The Competition Amendment Bill (Bill) which was introduced in parliament in South Africa last week, has clearly shown that enabling small and medium enterprises and Previously Disadvantaged Individuals (PDIs) to be able to successfully compete in the market is now a top priority for the Department of Economic Development and in turn the bodies tasked with monitoring compliance with the Competition Act. Several of the amendments require consideration to be given to these groups.
The Bill’s formulation arose from an apprehension that economic concentration was too high in a number of South African markets. Issues affecting healthy competition in the marketplace such as high barriers to entry, excessive pricing, predatory pricing by dominant companies and the inability of new entrants to compete against established firms are all addressed by the Bill. The Bill was originally introduced in December 2017 but it was amended following public consultations and calls for comment and its new iteration contains some notable new amendments.
One of the features of the Bill likely to be controversial is a reverse onus introduced in relation to excessive pricing matters and the newly introduced offence of dominant firms forcing small, medium and PDI suppliers to supply goods or services at process that impedes the ability of those firms to compete effectively. This means it will now be on dominant firms to counter the Competition Commission’s (Commission) prima facie cases of these abuses of dominance against them. This is very different from the way our legal system currently works, which has generally always followed the concept of “innocent until proven guilty”. It is also a shift away from the way competition law has developed until now, which has never been about protecting the welfare of one competitor, but rather ensuring competition was maintained in markets. The new amendments therefore involve a measure of socio-economic engineering, which is unorthodox when one compares the Bill to other competition law regimes in other jurisdictions.
The reverse onus means that dominant firms will now have to be exceedingly careful. If they use their strong bargaining positions to extract very good deals from small, medium and PDI suppliers, the onus will be on them to prove they did not abuse their dominance and that the price agreed is reasonable. So too when dominant firms set their own prices, they need to be certain that they can justify them as reasonable and not excessive because of the shift in onus. Firms will have to ensure they implement pricing policies that are sustainable, deliver fair returns to shareholders but do not tend towards consumer exploitation. Excessive pricing is not a new concept, but the manner in which it will now be assessed is new, with the Bill seeking to clarify what has otherwise been a very difficult concept and lowering the bar to successful excessive pricing prosecutions.
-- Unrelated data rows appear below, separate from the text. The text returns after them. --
(** * corsproxydemo: the per-host backoff ledger and the forwarding path

    A shallow embedding of [corsproxydemo.py] (class [CorsProxyServer]) and
    the properties of its backoff ledger ([_active_backoff],
    [_register_backoff], [_clear_backoff]), of the target validator
    ([_parse_target], [_host_key]) and of the forwarder ([proxy_raw]).

    Conventions.
    - Python [int] is [Z]; the attempt counter, which the code only ever
      sets to 1 or increments, is [nat].
    - [str] is [string], one character for each code point, so the text
      modelled is the text whose code points are at most U+00FF (what a
      Latin-1 decoder yields).  On that text the white space skipped by
      [float] and [int], the decimal digits, [str.strip] and [str.lower]
      are those of Python; [Py.lower] is the lowering of header names,
      which changes the ASCII letters only.
    - A Python [dict] is a [gmap]; the ledger [self.backoffs] is
      [gmap string BackoffRecord].
    - A raised exception is the [Raise] result; stateful methods thread the
      server state explicitly and return the state reached when the
      exception left the method.
    - [datetime] values are counted in microseconds, the resolution of the
      Python type, and every reading of [self._now()] is an argument.
    - Floats are binary64 values held exactly, so that [int(float(text))]
      and [int(delta.total_seconds())] are the integers Python computes.
    - The upstream is an argument too: the client is a function from the
      request to the answer or the error, and the server state keeps the
      list of requests handed to it.  A request is run to its end without
      interleaving with other requests. *)

From Stdlib Require Import ZArith Lia Ascii.
From stdpp Require Import base option list gmap strings pretty.

Local Open Scope Z_scope.

(** ** Python results and exceptions *)

Module Py.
All firms with market shares that may tend towards dominance (which does not denote a majority market share, it could be much lower) should be conducting thorough reviews of their business practices to ensure compliance with the Act as it now stands and more importantly with the way it will read in the near future, when these amendments are passed into law. Many firms have focused their competition law compliance efforts up to now on collusion, and that is and must remain an essential element of compliance, but these efforts should not start and end there. One of the clear messages of the Bill is that there are going to be more abuse of dominance investigations, prosecutions and adverse rulings than has been the case up to now. Firms should start by asking themselves some basic questions:
How do we acquire things/ how do we buy services or goods?
How did we negotiate these prices and what informed the targets we set for ourselves?
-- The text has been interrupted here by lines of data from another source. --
(** X18. [checkForDuplicates] keeps, for every chapter, the warnings of the
    other reasons as they were, in their order.  When it has fetched the
    aggregate, it drops for a chapter of the list the duplicate warnings
    there were and leaves at most one, the last of the warnings, and it
    never leaves an empty list of warnings behind; the warnings at an index
    beyond the chapters are not touched.  Without series id, or when the
    fetch throws, no warning is changed: the duplicate warnings there were
    stay. *)
Theorem checkForDuplicates_keeps_others (seriesId : option string)
    (chapterStates : list LocalChapter) (chapterWarnings : gmap nat (list Warning))
    (i : nat) :
  let after := checkForDuplicates getMangaAggregate seriesId chapterStates chapterWarnings in
  List.filter notDuplicate (default [] (after !! i))
  = List.filter notDuplicate (default [] (chapterWarnings !! i))
  /\ (forall aggregate local,
        JS.truthy seriesId = true ->
        getMangaAggregate (JS.orEmpty seriesId) = FetchReturns aggregate ->
        chapterStates !! i = Some local ->
        default [] (after !! i)
        = List.filter notDuplicate (default [] (chapterWarnings !! i))
          ++ duplicateWarnings aggregate local
        /\ length (duplicateWarnings aggregate local) <= 1
        /\ after !! i <> Some [])
  /\ (length chapterStates <= i -> after !! i = chapterWarnings !! i)
  /\ (JS.truthy seriesId = false
      \/ getMangaAggregate (JS.orEmpty seriesId) = FetchThrows ->
      after = chapterWarnings).
Proof.
  cbn zeta.
  destruct (checkForDuplicates_cases seriesId chapterStates chapterWarnings)
    as [(aggregate & Hid & Hfetch & ->)|[Hnone ->]].
  - rewrite checkFrom_start.
    split; [|split; [|split]].
    + destruct (chapterStates !! i) as [local|]; [|done].
      destruct (duplicateWarnings_filter aggregate local) as (Hnot & _ & _).
      rewrite default_stored, List.filter_app, Hnot, app_nil_r. apply filter_filter_same.
    + intros aggregate' local _ Hfetch' Hlocal.
      rewrite Hfetch in Hfetch'. injection Hfetch' as <-. rewrite Hlocal.
      destruct (duplicateWarnings_filter aggregate local) as (_ & _ & Hlen).
      rewrite default_stored. split; [done|]. split; [done|].
      by destruct (List.filter _ _ ++ _).
    + intros Hi. destruct (chapterStates !! i) as [local|] eqn:Hlocal; [|done].
      apply lookup_lt_Some in Hlocal. lia.
    + intros [Hno|Hthrows]; congruence.
  - split; [done|]. split; [|done].
    intros aggregate local Hid Hfetch _. destruct Hnone; congruence.
Qed.

(** X19. Checking for duplicates a second time, with the same aggregate and
    the same chapters, changes nothing. *)
Theorem checkForDuplicates_idempotent (seriesId : option string)
    (chapterStates : list LocalChapter) (chapterWarnings : gmap nat (list Warning)) :
  checkForDuplicates getMangaAggregate seriesId chapterStates
    (checkForDuplicates getMangaAggregate seriesId chapterStates chapterWarnings)
  = checkForDuplicates getMangaAggregate seriesId chapterStates chapterWarnings.
Proof.
  destruct (checkForDuplicates_cases seriesId chapterStates chapterWarnings)
    as [(aggregate & Hid & Hfetch & Heq)|[Hnone Heq]]; rewrite Heq.
  - rewrite (checkForDuplicates_fetched _ _ aggregate _ _ Hid Hfetch).
    apply map_eq. intros i. rewrite (checkFrom_start _ _ (checkFrom _ _ _ _)).
    rewrite checkFrom_start.
    destruct (chapterStates !! i) as [local|]; [|done].
    destruct (duplicateWarnings_filter aggregate local) as (Hnot & _ & _).
    by rewrite default_stored, List.filter_app, Hnot, app_nil_r, filter_filter_same.
  - exact Heq.
Qed.

Lemma mergeResultWarnings_lookup (chapterWarnings : gmap nat (list Warning)) (i : nat)
    (chapterResult : ChapterChangeResult) :
  mergeResultWarnings chapterWarnings i chapterResult !! i
  = stored (List.filter isDuplicate (default [] (chapterWarnings !! i))
            ++ warnings chapterResult).
Proof. unfold mergeResultWarnings. cbn zeta. apply stored_lookup. Qed.

Lemma mergeResultWarnings_other (chapterWarnings : gmap nat (list Warning)) (i j : nat)
    (chapterResult : ChapterChangeResult) :
  i <> j -> mergeResultWarnings chapterWarnings i chapterResult !! j = chapterWarnings !! j.
Proof. intros Hne. unfold mergeResultWarnings. cbn zeta. by apply stored_lookup_ne. Qed.

Lemma mergeFrom_before (chapterCount : nat) (results0 : list ChapterChangeResult) :
  forall (j : nat) (chapterWarnings : gmap nat (list Warning)) (i : nat),
  i < j -> mergeFrom chapterCount j results0 chapterWarnings !! i = chapterWarnings !! i.
Proof.
  induction results0 as [|r rest IH]; intros j chapterWarnings i Hi; cbn [mergeFrom]; [done|].
  rewrite IH by lia. case_bool_decide; [|done]. apply mergeResultWarnings_other. lia.
Qed.

Lemma mergeFrom_lookup (chapterCount : nat) (results0 : list ChapterChangeResult) :
  forall (j : nat) (chapterWarnings : gmap nat (list Warning)) (i : nat),
  j + i < chapterCount ->
  mergeFrom chapterCount j results0 chapterWarnings !! (j + i)
  = match results0 !! i with
    | Some chapterResult =>
        stored (List.filter isDuplicate (default [] (chapterWarnings !! (j + i)))
                ++ warnings chapterResult)
    | None => chapterWarnings !! (j + i)
    end.
Proof.
  induction results0 as [|r rest IH]; intros j chapterWarnings i Hi; cbn [mergeFrom]; [done|].
  destruct i as [|i]; cbn [lookup list_lookup].
  - rewrite Nat.add_0_r in Hi |- *. rewrite mergeFrom_before by lia.
    rewrite bool_decide_eq_true_2 by done. apply mergeResultWarnings_lookup.
  - replace (j + S i) with (S j + i) in Hi |- * by lia. rewrite IH by done.
    case_bool_decide; [|done]. by rewrite mergeResultWarnings_other by lia.
Qed.

Lemma filter_neg_filter {A : Type} (f : A -> bool) (l : list A) :
  List.filter (fun x => negb (f x)) (List.filter f l) = [].
Proof.
  induction l as [|x l IH]; cbn; [done|]. destruct (f x) eqn:Hx; cbn; [|done].
  by rewrite Hx.
Qed.

(** X20. The warnings of a chapter after [applyTitlesToChapters] has merged
    the warnings of the results and [checkForDuplicates] has run.  When
    the aggregate was fetched they are the warnings of its result that are
    not duplicate warnings, followed by its duplicate warning if it is a
    duplicate: nothing is left of the warnings the chapter had before.
    Without series id, or when the fetch throws, they are the duplicate
    warnings the chapter had before, followed by the warnings of its
    result. *)
Theorem reevaluation_replaces_warnings (seriesId : option string)
    (result : ApplyChangesResult) (chapterStates : list LocalChapter)
    (chapterWarnings : gmap nat (list Warning)) (i : nat) (r : ChapterChangeResult)
    (local : LocalChapter) :
  resultAt result i = Some r ->
  chapterStates !! i = Some local ->
  let merged := applyTitleWarnings (length chapterStates) result chapterWarnings in
  let after := checkForDuplicates getMangaAggregate seriesId chapterStates merged in
  (forall aggregate,
     JS.truthy seriesId = true ->
     getMangaAggregate (JS.orEmpty seriesId) = FetchReturns aggregate ->
     default [] (after !! i)
     = List.filter notDuplicate (warnings r) ++ duplicateWarnings aggregate local)
  /\ (JS.truthy seriesId = false
      \/ getMangaAggregate (JS.orEmpty seriesId) = FetchThrows ->
      default [] (after !! i)
      = List.filter isDuplicate (default [] (chapterWarnings !! i)) ++ warnings r).
Proof.
  intros Hr Hlocal merged after.
  assert (Hmerged : default [] (merged !! i)
                    = List.filter isDuplicate (default [] (chapterWarnings !! i))
                      ++ warnings r).
  { unfold merged, applyTitleWarnings.
    pose proof (mergeFrom_lookup (length chapterStates) (results result) 0
                  chapterWarnings i) as Hmerge.
    cbn [Nat.add] in Hmerge. rewrite Hmerge by (by apply lookup_lt_Some in Hlocal).
    unfold resultAt in Hr. by rewrite Hr, default_stored. }
  split.
  - intros aggregate Hid Hfetch. unfold after.
    rewrite (checkForDuplicates_fetched _ _ aggregate _ _ Hid Hfetch).
    rewrite checkFrom_start, Hlocal, default_stored, Hmerged.
    by rewrite List.filter_app, filter_neg_filter.
  - intros Hnone. unfold after.
    destruct (checkForDuplicates_cases seriesId chapterStates merged)
      as [(aggregate & Hid & Hfetch & _)|[_ ->]]; [destruct Hnone; congruence|].
    exact Hmerged.
Qed.

End WarningFacts.

Section WarningSamples.
Import Applier Duplicates Samples.

Lemma reevaluation_replaces_warnings_witness :
  let stale := {[ 0 := [ {| reason := NO_CHAPTER_INFO; note := "stale" |};
                         {| reason := DUPLICATE_CHAPTER; note := "stale" |} ] ]} in
  let r := failedWith NO_GROUPS "Unable to assign any of the required groups to the chapter" in
  let result := {| results := [r]; successCount := 0; failedCount := 1 |} in
  let local := mkLocal (Some "1") (Some "5") (Some ["g1"]) in
  let merged := applyTitleWarnings (length locals15) result stale in
  default [] (checkForDuplicates (fun _ => FetchReturns aggregate15) (Some "S1")
                locals15 merged !! 0)
  = List.filter (fun w => negb (bool_decide (reason w = DUPLICATE_CHAPTER))) (warnings r)
    ++ duplicateWarnings aggregate15 local.
Proof.
  intros stale r result local merged.
  destruct (reevaluation_replaces_warnings (fun _ => FetchReturns aggregate15) (Some "S1")
              result locals15 stale 0 r local eq_refl eq_refl) as [Hfetched _].
  exact (Hfetched aggregate15 eq_refl eq_refl).
Defined.

End WarningSamples.

(* ===================================================================== *)
(** * The end of a run of the uploader *)
(* ===================================================================== *)

Section RunFacts.
Import RateLimit Uploader.

Variable upload : nat -> nat -> ChapterState -> option (ChapterState * option JSError).
Variable cleanup : CleanupOutcome.

(** How a run ends: [COMPLETED] with full progress and no error, or
    stopped, paused or failed with no progress and an error message. *)
Local Abbreviation ended := (fun u : ChapterUploader =>
  (status u = UploaderStatus.COMPLETED /\ progress u = 1%float /\ error u = None)
  \/ ((status u = UploaderStatus.STOPPED \/ status u = UploaderStatus.PAUSED
       \/ status u = UploaderStatus.FAILED)
      /\ progress u = 0%float /\ exists message, error u = Some message)).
What cost measures are we using to determine our prices, are they are reasonable and what other comfort do we have in this respect?
Have we been exploitative and if so how do we change that?
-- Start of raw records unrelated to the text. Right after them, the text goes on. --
(** The run [Frames.walk] in binary64: backing up from the start tile
    the player moves until the border wall (the tile (23, 12)) holds it
    at x = 22.95 (rounded), where a further step backwards changes
    nothing; at the end of the run it has walked to the tile (19, 12)
    and is in the air, with four keys still held. *)
Lemma walk_run :
  (exists s,
     runFrames (D:=B64.t) worldMap true Frames.backIntoWall (initialGame 0)
     = Some s /\
     posX (player s) = S754_finite false 6459850715509559 (-48) /\
     posY (player s) = of_int 12 /\
     cellAt worldMap (to_int (candidateX KeyS (player s)))
            (to_int (posY (player s))) = Some 1 /\
     moveBackward worldMap (player s) = Some (player s)) /\
  (exists s,
     runFrames (D:=B64.t) worldMap true Frames.walk (initialGame 0)
     = Some s /\
     currentState s = STATE_PLAYING /\
     (to_int (posX (player s)), to_int (posY (player s))) = (19, 12) /\
     isJumping (player s) = true /\
     keys s SC_W = true /\ keys s SC_D = true /\ keys s SC_A = true /\
     keys s SC_RIGHT = true).
Proof.
  split; eexists; (split; [vm_compute; reflexivity|]);
    repeat split; vm_compute; reflexivity.
Qed.

Lemma player_stays_out_of_walls_witness :
  exists s',
    runFrames (D:=B64.t) worldMap true Frames.walk (initialGame 0)
    = Some s' /\
    playerTile worldMap (player s') = Some 0 /\
    forall x, exists h,
      Z.of_nat (hitSteps h) <= gridWidth worldMap + gridHeight worldMap /\
      forall fuel, (hitSteps h <= fuel)%nat ->
                   castRay worldMap (player s') x fuel = Cast h.
Proof.
  eexists. split; [vm_compute; reflexivity|].
  apply (player_stays_out_of_walls (D:=B64.t) worldMap true 0 Frames.walk).
  - vm_compute. reflexivity.
  - vm_compute. reflexivity.
  - vm_compute. reflexivity.
Defined.

(** ** Frame compositor *)

Lemma small_index (n : Z) :
  0 <= n < 8 ->
  n = 0 \/ n = 1 \/ n = 2 \/ n = 3 \/ n = 4 \/ n = 5 \/ n = 6 \/ n = 7.
Proof. lia. Qed.

Lemma testbit_255 (n : Z) : 0 <= n -> Z.testbit 255 n = (n <? 8).
Proof.
  intros Hn. change 255 with (Z.ones 8).
  destruct (n <? 8) eqn:Hlt.
  - apply Z.ones_spec_low. lia.
  - apply Z.ones_spec_high. lia.
Qed.

Lemma shade_bit (c n : Z) :
  0 <= n ->
  Z.testbit (shade c) n =
  (Z.testbit c (n + 1) && Z.testbit 0x7F7F7F7F n) || Z.testbit 0xFF000000 n.
Proof.
  intros Hn. unfold shade.
  rewrite Z.lor_spec, Z.land_spec, Z.shiftr_spec by lia. reflexivity.
Qed.

Lemma shade_channel_rgb (c k : Z) :
  k = 0 \/ k = 1 \/ k = 2 ->
  channel k (shade c) = channel k c / 2.
Proof.
  intros Hk. unfold channel.
  apply Z.bits_inj'. intros n Hn.
  rewrite <- Z.shiftr_div_pow2 with (n := 1) by lia.
  rewrite Z.land_spec, !Z.shiftr_spec, Z.land_spec, Z.shiftr_spec,
    !testbit_255, shade_bit by lia.
  destruct (n <? 8) eqn:Hlt.
  - apply Z.ltb_lt in Hlt.
    destruct (small_index n ltac:(lia))
      as [-> | [-> | [-> | [-> | [-> | [-> | [-> | ->]]]]]]];
      destruct Hk as [-> | [-> | ->]]; cbn;
      rewrite ?andb_true_r, ?orb_false_r, ?andb_false_r; reflexivity.
  - rewrite !andb_false_r.
    destruct (n + 1 <? 8) eqn:Hlt1;
      [apply Z.ltb_lt in Hlt1; apply Z.ltb_ge in Hlt; lia|].
    rewrite andb_false_r. reflexivity.
Qed.

Lemma shade_channel_alpha (c : Z) : channel 3 (shade c) = 255.
Proof.
  unfold channel. apply Z.bits_inj'. intros n Hn.
  rewrite Z.land_spec, Z.shiftr_spec, testbit_255, shade_bit by lia.
  destruct (n <? 8) eqn:Hlt; [|apply andb_false_r].
  apply Z.ltb_lt in Hlt.
  destruct (small_index n ltac:(lia))
    as [-> | [-> | [-> | [-> | [-> | [-> | [-> | ->]]]]]]]; cbn;
    rewrite ?andb_true_r, ?orb_true_r; reflexivity.
Qed.

Lemma shade_range (c : Z) : 0 <= shade c < 4294967296.
Proof.
  assert (Hm : shade c = shade c mod 2 ^ 32).
  { rewrite <- Z.land_ones by lia. apply Z.bits_inj'. intros n Hn.
    rewrite Z.land_spec.
    destruct (n <? 32) eqn:Hlt.
    - rewrite Z.ones_spec_low, andb_true_r by lia. reflexivity.
    - apply Z.ltb_ge in Hlt.
      rewrite Z.ones_spec_high, andb_false_r by lia.
      rewrite shade_bit by lia.
      rewrite (Z.bits_above_log2 0x7F7F7F7F n) by (simpl; lia).
      rewrite (Z.bits_above_log2 0xFF000000 n) by (simpl; lia).
      rewrite andb_false_r. reflexivity. }
  rewrite Hm. change 4294967296 with (2 ^ 32). apply Z.mod_pos_bound. lia.
Qed.

(** X11. The side shading halves each of the red, green and blue
    channels of a colour (rounding down) and sets the alpha channel to
    255, whatever alpha the texel had; the result is a 32-bit value. *)
Theorem shade_channels (color : Z) :
  channel 3 (shade color) = 255 /\
  channel 2 (shade color) = channel 2 color / 2 /\
  channel 1 (shade color) = channel 1 color / 2 /\
  channel 0 (shade color) = channel 0 color / 2 /\
  0 <= shade color < 4294967296.
Proof.
  repeat split; try (apply shade_channel_rgb; auto);
    try apply shade_channel_alpha; apply shade_range.
Qed.

(** arrays *)

Lemma writeAt_spec {A : Type} (l : list A) (i : nat) (v : A) :
  (i < length l)%nat ->
  exists l', writeAt l i v = Some l' /\
             length l' = length l /\
             nth_error l' i = Some v /\
             forall j, j <> i -> nth_error l' j = nth_error l j.
Proof.
  revert i. induction l as [|a l IH]; intros i Hi; simpl in Hi; [lia|].
  destruct i as [|i]; simpl.
  - exists (v :: l). repeat split. intros [|j] Hj; [congruence|reflexivity].
  - destruct (IH i ltac:(lia)) as (l' & Hw & Hlen & Hnth & Hother).
    rewrite Hw. simpl. exists (a :: l'). repeat split; simpl; auto.
    intros [|j] Hj; [reflexivity|]. simpl. apply Hother. congruence.
Qed.

Lemma arrayWrite_spec {A : Type} (l : list A) (i : Z) (v : A) :
  0 <= i < Z.of_nat (length l) ->
  exists l', arrayWrite l i v = Some l' /\
             length l' = length l /\
             arrayRead l' i = Some v /\
             forall j, j <> i -> arrayRead l' j = arrayRead l j.
Proof.
  intros Hi. unfold arrayWrite, arrayRead.
  destruct (i <? 0) eqn:Hneg; [lia|].
  destruct (writeAt_spec l (Z.to_nat i) v ltac:(lia))
    as (l' & Hw & Hlen & Hnth & Hother).
  exists l'. repeat split; auto.
  intros j Hj. destruct (j <? 0) eqn:Hjn; [reflexivity|].
  apply Hother. lia.
Qed.

Lemma indices_length (n : Z) : length (indices n) = Z.to_nat n.
Proof. unfold indices. rewrite length_map, length_seq. reflexivity. Qed.

Lemma indices_nth (n : Z) (i : nat) :
  (i < Z.to_nat n)%nat -> nth_error (indices n) i = Some (Z.of_nat i).
Proof.
  intros Hi. unfold indices. rewrite nth_error_map, nth_error_seq.
  destruct (Nat.ltb_spec i (Z.to_nat n)); [reflexivity|lia].
Qed.

Lemma rows_length {A B C : Type} (f : B -> A -> C) (xs : list B)
      (ys : list A) :
  length (flat_map (fun y => map (fun x => f x y) xs) ys)
  = (length ys * length xs)%nat.
Proof.
  induction ys as [|y ys IH]; [reflexivity|].
  simpl. rewrite length_app, length_map, IH. reflexivity.
Qed.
Another significant change to the recent Bill is the increase of the maximum administrative penalty for anti-competitive conduct to 25% of turnover if there has been a repeat offence of the same conduct and the offender is found guilty. Other amendments to the penalty provisions of the Act, have also put an end to “yellow card” offences. In the past this has meant that first offenders could not receive a fine for a first offence in relation to certain forms of anticompetitive conduct.
The amendments have also made changes how a penalty could be calculated. The Competition Authorities can now look at the parent and/or ultimate holding company of an offending firm, and if they knew about the conduct concern or reasonably should have known the conduct was taking place, then the penalty cap could also include the turnover of those entities and they can also be made jointly and severally liable for the payment of the penalty.
While this penalty is limited to circumstances in which companies up the ownership chain knew or ought reasonably to have known about the conduct, the wording is such that it is going to give rise to arguments and litigation down the line.
For instance, if a local subsidiary is found guilty of colluding and if it not clear that the parent company knew about it, the Commission will ask what kind of controls should have been in place to ensure the firm knew this was happening, and in which cases companies ought to have known, in other words, what constitutes proper governance. It is unclear where these lines will be drawn and this will have to be tested in court.
Another new feature of the Bill is the introduction of section 18 A, which allows for merger transactions involving foreign acquiring firms that could adversely impact national security incidents to be prohibited. While s18A is not expected to come up very often, it creates a potential limitation on foreign ownership of South African companies, in some instances at least.
The amendments in the new Bill are sending a clear message that competition law must be taken more seriously than it has been. The heavy flavour in the changes in the Competition Amendment Bill is that the government is looking out for small and medium enterprises, and especially businesses owned by previously disadvantaged individuals. While this is unorthodox in competition regulation, it is not illegitimate as the government is entitled to use the tools at its disposal to bring about economic change and direction.